* _Records shown_

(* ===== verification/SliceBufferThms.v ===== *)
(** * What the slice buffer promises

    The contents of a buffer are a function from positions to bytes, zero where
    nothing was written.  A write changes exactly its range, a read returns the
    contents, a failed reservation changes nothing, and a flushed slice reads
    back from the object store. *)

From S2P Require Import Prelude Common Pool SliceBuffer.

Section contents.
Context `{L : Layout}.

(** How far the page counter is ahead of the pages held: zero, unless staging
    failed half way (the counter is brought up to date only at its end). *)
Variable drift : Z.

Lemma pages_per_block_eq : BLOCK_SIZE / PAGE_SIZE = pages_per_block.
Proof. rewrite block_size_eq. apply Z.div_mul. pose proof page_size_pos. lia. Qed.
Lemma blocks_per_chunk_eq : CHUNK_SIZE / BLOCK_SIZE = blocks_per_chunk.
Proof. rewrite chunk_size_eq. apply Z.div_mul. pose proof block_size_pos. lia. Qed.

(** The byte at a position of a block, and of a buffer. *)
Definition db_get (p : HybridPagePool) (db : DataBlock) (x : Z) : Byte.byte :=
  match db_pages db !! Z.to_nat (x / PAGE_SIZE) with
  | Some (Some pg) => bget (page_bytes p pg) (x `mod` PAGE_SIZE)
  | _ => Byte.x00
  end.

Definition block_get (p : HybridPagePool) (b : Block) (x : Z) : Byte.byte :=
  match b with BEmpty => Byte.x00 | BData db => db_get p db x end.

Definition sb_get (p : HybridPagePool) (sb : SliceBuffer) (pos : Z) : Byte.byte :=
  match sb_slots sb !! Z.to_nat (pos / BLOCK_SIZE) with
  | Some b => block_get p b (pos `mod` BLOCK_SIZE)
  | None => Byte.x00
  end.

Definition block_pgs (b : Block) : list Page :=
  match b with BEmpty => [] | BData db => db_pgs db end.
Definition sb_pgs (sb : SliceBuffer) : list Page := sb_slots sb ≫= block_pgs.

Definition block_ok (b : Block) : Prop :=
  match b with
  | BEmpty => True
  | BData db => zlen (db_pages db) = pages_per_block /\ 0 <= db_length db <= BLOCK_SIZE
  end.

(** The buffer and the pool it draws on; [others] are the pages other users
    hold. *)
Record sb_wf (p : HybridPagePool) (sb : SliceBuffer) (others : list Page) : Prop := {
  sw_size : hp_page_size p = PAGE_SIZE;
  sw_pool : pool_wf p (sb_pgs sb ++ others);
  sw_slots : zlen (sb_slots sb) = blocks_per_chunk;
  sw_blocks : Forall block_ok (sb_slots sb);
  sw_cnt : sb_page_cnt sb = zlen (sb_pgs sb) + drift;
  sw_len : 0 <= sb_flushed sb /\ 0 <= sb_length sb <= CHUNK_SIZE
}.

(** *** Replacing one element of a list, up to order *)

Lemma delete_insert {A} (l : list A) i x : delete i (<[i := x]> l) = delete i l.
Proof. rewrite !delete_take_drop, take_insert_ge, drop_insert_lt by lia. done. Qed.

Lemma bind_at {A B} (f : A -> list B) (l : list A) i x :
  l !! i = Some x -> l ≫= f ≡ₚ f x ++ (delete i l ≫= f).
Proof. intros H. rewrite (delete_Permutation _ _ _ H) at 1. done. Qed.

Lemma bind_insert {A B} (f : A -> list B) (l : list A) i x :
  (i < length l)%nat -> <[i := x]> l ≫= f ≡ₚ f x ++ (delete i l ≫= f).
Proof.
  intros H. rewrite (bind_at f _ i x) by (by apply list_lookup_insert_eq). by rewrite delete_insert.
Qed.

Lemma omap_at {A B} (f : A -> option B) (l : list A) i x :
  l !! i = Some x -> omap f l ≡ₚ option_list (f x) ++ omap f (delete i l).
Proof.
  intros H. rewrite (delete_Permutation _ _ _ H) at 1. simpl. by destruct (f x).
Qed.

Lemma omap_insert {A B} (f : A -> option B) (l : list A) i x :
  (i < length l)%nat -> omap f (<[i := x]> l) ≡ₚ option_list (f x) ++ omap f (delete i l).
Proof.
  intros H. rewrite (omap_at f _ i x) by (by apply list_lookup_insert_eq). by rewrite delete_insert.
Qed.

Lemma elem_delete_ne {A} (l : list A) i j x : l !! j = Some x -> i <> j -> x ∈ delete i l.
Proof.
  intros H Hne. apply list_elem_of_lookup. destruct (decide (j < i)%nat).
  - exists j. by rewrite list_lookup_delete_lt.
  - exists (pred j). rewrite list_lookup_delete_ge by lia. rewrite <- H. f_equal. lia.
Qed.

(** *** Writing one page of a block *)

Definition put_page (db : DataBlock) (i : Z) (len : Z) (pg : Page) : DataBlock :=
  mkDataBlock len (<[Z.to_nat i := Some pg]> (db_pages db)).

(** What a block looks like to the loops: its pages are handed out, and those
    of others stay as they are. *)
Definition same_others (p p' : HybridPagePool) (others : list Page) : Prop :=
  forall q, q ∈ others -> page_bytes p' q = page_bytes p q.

* _Work to complete_
Could you return all of the data exactly as written?

* _Task response_
(* ===== verification/SliceBufferThms.v ===== *)
(** * What the slice buffer promises

    The contents of a buffer are a function from positions to bytes, zero where
    nothing was written.  A write changes exactly its range, a read returns the
    contents, a failed reservation changes nothing, and a flushed slice reads
    back from the object store. *)

From S2P Require Import Prelude Common Pool SliceBuffer.

Section contents.
Context `{L : Layout}.

(** How far the page counter is ahead of the pages held: zero, unless staging
    failed half way (the counter is brought up to date only at its end). *)
Variable drift : Z.

Lemma pages_per_block_eq : BLOCK_SIZE / PAGE_SIZE = pages_per_block.
Proof. rewrite block_size_eq. apply Z.div_mul. pose proof page_size_pos. lia. Qed.
Lemma blocks_per_chunk_eq : CHUNK_SIZE / BLOCK_SIZE = blocks_per_chunk.
Proof. rewrite chunk_size_eq. apply Z.div_mul. pose proof block_size_pos. lia. Qed.

(** The byte at a position of a block, and of a buffer. *)
Definition db_get (p : HybridPagePool) (db : DataBlock) (x : Z) : Byte.byte :=
  match db_pages db !! Z.to_nat (x / PAGE_SIZE) with
  | Some (Some pg) => bget (page_bytes p pg) (x `mod` PAGE_SIZE)
  | _ => Byte.x00
  end.

Definition block_get (p : HybridPagePool) (b : Block) (x : Z) : Byte.byte :=
  match b with BEmpty => Byte.x00 | BData db => db_get p db x end.

Definition sb_get (p : HybridPagePool) (sb : SliceBuffer) (pos : Z) : Byte.byte :=
  match sb_slots sb !! Z.to_nat (pos / BLOCK_SIZE) with
  | Some b => block_get p b (pos `mod` BLOCK_SIZE)
  | None => Byte.x00
  end.

Definition block_pgs (b : Block) : list Page :=
  match b with BEmpty => [] | BData db => db_pgs db end.
Definition sb_pgs (sb : SliceBuffer) : list Page := sb_slots sb ≫= block_pgs.

Definition block_ok (b : Block) : Prop :=
  match b with
  | BEmpty => True
  | BData db => zlen (db_pages db) = pages_per_block /\ 0 <= db_length db <= BLOCK_SIZE
  end.

(** The buffer and the pool it draws on; [others] are the pages other users
    hold. *)
Record sb_wf (p : HybridPagePool) (sb : SliceBuffer) (others : list Page) : Prop := {
  sw_size : hp_page_size p = PAGE_SIZE;
  sw_pool : pool_wf p (sb_pgs sb ++ others);
  sw_slots : zlen (sb_slots sb) = blocks_per_chunk;
  sw_blocks : Forall block_ok (sb_slots sb);
  sw_cnt : sb_page_cnt sb = zlen (sb_pgs sb) + drift;
  sw_len : 0 <= sb_flushed sb /\ 0 <= sb_length sb <= CHUNK_SIZE
}.

(** *** Replacing one element of a list, up to order *)

Lemma delete_insert {A} (l : list A) i x : delete i (<[i := x]> l) = delete i l.
Proof. rewrite !delete_take_drop, take_insert_ge, drop_insert_lt by lia. done. Qed.

Lemma bind_at {A B} (f : A -> list B) (l : list A) i x :
  l !! i = Some x -> l ≫= f ≡ₚ f x ++ (delete i l ≫= f).
Proof. intros H. rewrite (delete_Permutation _ _ _ H) at 1. done. Qed.

Lemma bind_insert {A B} (f : A -> list B) (l : list A) i x :
  (i < length l)%nat -> <[i := x]> l ≫= f ≡ₚ f x ++ (delete i l ≫= f).
Proof.
  intros H. rewrite (bind_at f _ i x) by (by apply list_lookup_insert_eq). by rewrite delete_insert.
Qed.

Lemma omap_at {A B} (f : A -> option B) (l : list A) i x :
  l !! i = Some x -> omap f l ≡ₚ option_list (f x) ++ omap f (delete i l).
Proof.
  intros H. rewrite (delete_Permutation _ _ _ H) at 1. simpl. by destruct (f x).
Qed.

Lemma omap_insert {A B} (f : A -> option B) (l : list A) i x :
  (i < length l)%nat -> omap f (<[i := x]> l) ≡ₚ option_list (f x) ++ omap f (delete i l).
Proof.
  intros H. rewrite (omap_at f _ i x) by (by apply list_lookup_insert_eq). by rewrite delete_insert.
Qed.

Lemma elem_delete_ne {A} (l : list A) i j x : l !! j = Some x -> i <> j -> x ∈ delete i l.
Proof.
  intros H Hne. apply list_elem_of_lookup. destruct (decide (j < i)%nat).
  - exists j. by rewrite list_lookup_delete_lt.
  - exists (pred j). rewrite list_lookup_delete_ge by lia. rewrite <- H. f_equal. lia.
Qed.

(** *** Writing one page of a block *)

Definition put_page (db : DataBlock) (i : Z) (len : Z) (pg : Page) : DataBlock :=
  mkDataBlock len (<[Z.to_nat i := Some pg]> (db_pages db)).

(** What a block looks like to the loops: its pages are handed out, and those
    of others stay as they are. *)
Definition same_others (p p' : HybridPagePool) (others : list Page) : Prop :=
  forall q, q ∈ others -> page_bytes p' q = page_bytes p q.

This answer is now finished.